Stored data entries
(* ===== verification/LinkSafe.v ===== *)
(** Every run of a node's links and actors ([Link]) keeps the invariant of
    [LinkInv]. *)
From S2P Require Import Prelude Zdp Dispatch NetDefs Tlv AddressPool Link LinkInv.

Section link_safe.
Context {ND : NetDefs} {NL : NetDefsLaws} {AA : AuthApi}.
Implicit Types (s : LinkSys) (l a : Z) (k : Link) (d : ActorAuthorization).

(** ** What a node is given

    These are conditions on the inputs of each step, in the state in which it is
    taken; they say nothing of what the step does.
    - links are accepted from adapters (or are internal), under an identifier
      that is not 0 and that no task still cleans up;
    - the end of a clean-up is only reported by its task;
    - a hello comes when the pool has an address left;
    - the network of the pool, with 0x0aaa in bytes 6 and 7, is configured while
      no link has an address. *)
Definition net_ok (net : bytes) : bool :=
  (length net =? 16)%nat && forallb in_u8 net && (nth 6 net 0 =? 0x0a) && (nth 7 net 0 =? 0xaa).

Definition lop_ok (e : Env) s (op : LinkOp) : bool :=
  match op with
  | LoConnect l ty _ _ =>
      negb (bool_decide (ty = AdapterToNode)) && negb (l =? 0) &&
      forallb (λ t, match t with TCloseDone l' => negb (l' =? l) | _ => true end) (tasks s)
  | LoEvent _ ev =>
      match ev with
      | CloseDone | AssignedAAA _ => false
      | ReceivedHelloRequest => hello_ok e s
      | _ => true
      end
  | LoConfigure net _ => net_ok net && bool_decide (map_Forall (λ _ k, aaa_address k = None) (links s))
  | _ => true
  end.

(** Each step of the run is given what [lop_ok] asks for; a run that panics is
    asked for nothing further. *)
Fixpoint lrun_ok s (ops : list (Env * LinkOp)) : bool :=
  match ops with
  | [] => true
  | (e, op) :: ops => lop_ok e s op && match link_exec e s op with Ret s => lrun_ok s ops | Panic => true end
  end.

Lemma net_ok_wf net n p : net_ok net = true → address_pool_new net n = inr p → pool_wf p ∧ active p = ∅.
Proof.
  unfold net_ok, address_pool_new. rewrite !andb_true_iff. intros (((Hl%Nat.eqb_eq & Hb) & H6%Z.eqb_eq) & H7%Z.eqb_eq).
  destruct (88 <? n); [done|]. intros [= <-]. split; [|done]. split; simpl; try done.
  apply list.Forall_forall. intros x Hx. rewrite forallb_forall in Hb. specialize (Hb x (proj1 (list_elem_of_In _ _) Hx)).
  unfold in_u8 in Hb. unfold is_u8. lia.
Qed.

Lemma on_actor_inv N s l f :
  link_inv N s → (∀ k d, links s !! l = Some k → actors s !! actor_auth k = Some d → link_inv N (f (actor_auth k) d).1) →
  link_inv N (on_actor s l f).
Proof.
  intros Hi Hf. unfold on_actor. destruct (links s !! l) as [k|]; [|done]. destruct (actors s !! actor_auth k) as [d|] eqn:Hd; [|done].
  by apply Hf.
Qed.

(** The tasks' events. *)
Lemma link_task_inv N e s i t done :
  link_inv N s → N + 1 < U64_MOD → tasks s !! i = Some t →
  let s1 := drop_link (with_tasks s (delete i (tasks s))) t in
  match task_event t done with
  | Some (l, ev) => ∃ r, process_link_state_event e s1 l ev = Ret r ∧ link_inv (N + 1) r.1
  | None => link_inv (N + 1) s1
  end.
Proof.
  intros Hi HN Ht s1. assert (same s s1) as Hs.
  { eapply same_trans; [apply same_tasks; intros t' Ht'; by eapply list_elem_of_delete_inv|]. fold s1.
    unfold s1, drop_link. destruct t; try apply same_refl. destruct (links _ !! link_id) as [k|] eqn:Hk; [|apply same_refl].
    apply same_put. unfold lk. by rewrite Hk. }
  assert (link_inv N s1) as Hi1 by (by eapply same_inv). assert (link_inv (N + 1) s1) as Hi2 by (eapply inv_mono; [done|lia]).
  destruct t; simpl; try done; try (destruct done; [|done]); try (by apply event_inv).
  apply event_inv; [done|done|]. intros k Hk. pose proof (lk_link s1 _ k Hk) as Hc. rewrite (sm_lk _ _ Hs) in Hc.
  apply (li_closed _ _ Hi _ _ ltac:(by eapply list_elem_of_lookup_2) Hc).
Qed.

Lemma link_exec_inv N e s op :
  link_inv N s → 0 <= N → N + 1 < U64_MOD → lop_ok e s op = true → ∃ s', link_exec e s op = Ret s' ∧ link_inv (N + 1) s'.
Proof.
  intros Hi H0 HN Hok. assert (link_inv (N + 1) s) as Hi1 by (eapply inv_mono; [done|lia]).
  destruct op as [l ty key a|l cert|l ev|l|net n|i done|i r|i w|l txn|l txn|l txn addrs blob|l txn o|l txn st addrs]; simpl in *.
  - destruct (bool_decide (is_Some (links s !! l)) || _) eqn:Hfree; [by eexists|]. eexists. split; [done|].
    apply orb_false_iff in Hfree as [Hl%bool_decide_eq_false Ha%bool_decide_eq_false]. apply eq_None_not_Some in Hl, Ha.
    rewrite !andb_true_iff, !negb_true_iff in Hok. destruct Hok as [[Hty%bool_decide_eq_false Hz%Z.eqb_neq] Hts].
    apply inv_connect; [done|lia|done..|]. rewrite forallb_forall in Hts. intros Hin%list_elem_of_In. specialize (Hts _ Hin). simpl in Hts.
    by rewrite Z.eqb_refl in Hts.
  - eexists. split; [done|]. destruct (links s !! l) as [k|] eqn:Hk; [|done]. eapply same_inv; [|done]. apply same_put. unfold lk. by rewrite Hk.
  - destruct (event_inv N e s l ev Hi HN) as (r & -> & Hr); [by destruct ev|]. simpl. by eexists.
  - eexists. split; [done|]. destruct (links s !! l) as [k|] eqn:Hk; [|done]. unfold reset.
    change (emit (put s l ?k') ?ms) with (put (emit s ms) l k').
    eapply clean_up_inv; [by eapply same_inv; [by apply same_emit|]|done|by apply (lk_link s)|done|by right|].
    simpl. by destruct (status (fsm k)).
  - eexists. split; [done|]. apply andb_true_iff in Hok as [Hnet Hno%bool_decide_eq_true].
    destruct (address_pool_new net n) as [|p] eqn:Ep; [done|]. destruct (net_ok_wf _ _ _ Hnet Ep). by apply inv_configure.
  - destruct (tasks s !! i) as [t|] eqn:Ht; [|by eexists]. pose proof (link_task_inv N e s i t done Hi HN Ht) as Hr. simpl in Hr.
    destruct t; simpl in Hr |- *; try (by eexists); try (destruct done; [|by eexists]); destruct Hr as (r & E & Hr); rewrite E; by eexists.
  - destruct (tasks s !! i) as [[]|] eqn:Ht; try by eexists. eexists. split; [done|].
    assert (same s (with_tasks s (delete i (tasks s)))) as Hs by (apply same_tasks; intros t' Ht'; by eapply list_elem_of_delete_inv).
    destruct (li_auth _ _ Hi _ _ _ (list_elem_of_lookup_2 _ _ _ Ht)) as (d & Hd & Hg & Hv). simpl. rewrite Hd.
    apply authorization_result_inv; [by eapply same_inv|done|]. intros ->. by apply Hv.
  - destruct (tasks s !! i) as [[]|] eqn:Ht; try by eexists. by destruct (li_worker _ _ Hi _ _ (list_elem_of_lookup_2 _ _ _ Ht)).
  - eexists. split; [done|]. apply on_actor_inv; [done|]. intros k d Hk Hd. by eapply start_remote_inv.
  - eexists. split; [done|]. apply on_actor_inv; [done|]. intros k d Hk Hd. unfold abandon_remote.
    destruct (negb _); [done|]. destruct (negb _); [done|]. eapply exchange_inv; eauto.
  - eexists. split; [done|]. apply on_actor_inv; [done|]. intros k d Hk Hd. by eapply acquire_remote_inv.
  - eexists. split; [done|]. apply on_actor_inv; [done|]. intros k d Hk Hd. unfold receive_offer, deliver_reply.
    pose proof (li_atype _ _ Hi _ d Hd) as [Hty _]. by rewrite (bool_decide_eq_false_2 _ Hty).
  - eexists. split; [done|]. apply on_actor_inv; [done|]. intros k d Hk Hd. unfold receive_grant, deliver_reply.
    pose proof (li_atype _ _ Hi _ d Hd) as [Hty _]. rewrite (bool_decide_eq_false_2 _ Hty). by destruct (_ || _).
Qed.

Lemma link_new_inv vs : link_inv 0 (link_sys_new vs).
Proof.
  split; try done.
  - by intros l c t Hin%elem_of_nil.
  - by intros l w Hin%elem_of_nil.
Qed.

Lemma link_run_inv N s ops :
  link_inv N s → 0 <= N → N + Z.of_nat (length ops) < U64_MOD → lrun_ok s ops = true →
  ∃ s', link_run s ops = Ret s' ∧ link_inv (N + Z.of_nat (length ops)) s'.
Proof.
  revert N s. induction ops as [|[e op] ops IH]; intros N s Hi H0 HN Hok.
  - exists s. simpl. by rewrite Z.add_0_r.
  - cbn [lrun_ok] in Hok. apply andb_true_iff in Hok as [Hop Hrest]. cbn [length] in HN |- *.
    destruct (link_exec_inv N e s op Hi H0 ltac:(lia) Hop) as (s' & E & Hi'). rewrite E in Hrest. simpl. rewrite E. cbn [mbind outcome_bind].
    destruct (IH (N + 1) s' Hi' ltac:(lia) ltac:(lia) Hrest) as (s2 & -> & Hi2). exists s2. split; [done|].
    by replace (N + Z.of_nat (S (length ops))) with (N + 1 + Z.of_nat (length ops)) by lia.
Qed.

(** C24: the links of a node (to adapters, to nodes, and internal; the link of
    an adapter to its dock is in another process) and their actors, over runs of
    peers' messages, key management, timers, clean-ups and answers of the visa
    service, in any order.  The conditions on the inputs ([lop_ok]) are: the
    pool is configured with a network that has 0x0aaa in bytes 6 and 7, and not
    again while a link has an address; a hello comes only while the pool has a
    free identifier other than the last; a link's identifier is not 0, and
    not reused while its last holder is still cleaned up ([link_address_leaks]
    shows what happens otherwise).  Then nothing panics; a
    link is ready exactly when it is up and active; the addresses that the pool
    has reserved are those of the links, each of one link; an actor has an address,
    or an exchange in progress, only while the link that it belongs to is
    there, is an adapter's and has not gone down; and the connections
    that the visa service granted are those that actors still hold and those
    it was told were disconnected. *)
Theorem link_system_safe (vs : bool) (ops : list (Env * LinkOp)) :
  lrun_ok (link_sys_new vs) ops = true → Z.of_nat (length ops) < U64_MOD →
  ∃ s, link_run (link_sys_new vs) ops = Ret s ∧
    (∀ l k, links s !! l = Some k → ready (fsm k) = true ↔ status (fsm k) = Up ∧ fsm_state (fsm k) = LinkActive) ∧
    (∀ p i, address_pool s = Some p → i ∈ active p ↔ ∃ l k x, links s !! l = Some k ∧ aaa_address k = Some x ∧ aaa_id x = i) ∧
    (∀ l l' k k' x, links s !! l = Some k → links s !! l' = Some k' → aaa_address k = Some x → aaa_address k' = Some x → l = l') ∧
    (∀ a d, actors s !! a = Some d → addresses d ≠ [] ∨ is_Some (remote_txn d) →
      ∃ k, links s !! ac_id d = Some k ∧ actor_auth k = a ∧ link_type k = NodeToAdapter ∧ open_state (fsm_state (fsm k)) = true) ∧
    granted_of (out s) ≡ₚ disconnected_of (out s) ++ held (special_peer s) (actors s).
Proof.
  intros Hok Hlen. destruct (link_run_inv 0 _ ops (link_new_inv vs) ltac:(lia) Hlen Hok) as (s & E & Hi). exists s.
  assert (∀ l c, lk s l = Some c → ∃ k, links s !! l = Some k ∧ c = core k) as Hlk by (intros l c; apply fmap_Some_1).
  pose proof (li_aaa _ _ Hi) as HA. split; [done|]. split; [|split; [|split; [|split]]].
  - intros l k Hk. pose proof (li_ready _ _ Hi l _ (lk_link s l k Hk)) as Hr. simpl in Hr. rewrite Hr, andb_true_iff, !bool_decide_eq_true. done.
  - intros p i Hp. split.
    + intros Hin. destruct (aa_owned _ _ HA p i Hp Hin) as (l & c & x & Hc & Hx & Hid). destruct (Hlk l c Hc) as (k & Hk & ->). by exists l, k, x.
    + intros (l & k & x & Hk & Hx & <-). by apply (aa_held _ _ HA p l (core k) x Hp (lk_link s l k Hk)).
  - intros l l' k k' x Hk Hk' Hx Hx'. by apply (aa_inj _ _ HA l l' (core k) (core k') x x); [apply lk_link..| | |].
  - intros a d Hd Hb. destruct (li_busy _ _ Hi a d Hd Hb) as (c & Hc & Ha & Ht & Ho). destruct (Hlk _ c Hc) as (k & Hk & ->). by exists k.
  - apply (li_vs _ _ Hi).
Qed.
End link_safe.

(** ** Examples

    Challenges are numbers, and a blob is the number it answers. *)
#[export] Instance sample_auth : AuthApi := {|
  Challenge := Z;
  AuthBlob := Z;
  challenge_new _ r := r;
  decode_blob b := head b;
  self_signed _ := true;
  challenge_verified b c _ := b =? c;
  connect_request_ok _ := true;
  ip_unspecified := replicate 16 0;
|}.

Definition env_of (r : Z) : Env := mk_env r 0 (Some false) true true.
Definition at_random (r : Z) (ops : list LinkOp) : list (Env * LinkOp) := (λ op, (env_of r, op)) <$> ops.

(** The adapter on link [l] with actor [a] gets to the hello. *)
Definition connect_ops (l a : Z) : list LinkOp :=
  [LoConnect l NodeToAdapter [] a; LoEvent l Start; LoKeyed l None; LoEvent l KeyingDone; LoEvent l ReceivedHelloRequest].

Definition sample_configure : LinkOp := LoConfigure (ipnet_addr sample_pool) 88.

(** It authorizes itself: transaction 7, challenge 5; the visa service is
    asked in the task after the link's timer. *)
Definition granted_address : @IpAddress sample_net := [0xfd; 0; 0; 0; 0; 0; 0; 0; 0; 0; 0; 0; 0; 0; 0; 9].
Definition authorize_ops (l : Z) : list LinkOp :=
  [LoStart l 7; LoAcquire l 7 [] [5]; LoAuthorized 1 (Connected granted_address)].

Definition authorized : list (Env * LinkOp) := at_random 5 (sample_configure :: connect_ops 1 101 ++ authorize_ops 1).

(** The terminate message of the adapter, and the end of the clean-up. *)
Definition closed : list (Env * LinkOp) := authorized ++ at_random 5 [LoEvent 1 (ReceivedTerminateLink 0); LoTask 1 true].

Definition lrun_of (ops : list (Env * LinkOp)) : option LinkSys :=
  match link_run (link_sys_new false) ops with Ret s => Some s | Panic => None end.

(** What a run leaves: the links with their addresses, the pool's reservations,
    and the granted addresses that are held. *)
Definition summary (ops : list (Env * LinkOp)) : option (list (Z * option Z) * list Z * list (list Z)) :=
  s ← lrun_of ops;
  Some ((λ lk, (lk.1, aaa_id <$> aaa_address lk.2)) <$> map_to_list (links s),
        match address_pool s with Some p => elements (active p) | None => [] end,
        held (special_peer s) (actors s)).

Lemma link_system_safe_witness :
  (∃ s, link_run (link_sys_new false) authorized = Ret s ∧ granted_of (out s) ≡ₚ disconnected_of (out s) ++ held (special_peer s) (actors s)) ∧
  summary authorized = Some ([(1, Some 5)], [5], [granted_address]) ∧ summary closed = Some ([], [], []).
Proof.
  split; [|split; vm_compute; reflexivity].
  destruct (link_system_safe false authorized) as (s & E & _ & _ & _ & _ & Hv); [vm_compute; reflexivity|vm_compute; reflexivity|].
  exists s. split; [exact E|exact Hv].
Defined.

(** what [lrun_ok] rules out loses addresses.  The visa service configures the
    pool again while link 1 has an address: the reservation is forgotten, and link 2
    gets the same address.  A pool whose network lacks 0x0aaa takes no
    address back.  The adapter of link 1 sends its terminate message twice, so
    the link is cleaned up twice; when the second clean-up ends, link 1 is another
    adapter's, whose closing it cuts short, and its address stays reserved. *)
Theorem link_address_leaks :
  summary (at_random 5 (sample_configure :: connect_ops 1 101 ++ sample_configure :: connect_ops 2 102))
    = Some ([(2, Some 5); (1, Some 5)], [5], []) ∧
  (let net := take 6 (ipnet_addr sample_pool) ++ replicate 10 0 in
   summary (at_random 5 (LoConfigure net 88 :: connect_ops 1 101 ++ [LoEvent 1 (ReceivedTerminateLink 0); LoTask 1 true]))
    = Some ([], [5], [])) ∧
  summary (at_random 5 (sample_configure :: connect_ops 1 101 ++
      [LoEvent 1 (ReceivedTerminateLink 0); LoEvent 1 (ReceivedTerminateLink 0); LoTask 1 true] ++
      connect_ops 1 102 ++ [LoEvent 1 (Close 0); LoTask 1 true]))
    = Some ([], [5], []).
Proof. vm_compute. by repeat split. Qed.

* About this task
Look above for the line with "(** Every run" and the line with "Implicit Types (s", and reproduce exactly those two lines plus every line between, nothing more.

* Solution to the exercise
(** Every run of a node's links and actors ([Link]) keeps the invariant of
    [LinkInv]. *)
From S2P Require Import Prelude Zdp Dispatch NetDefs Tlv AddressPool Link LinkInv.

Section link_safe.
Context {ND : NetDefs} {NL : NetDefsLaws} {AA : AuthApi}.
Implicit Types (s : LinkSys) (l a : Z) (k : Link) (d : ActorAuthorization).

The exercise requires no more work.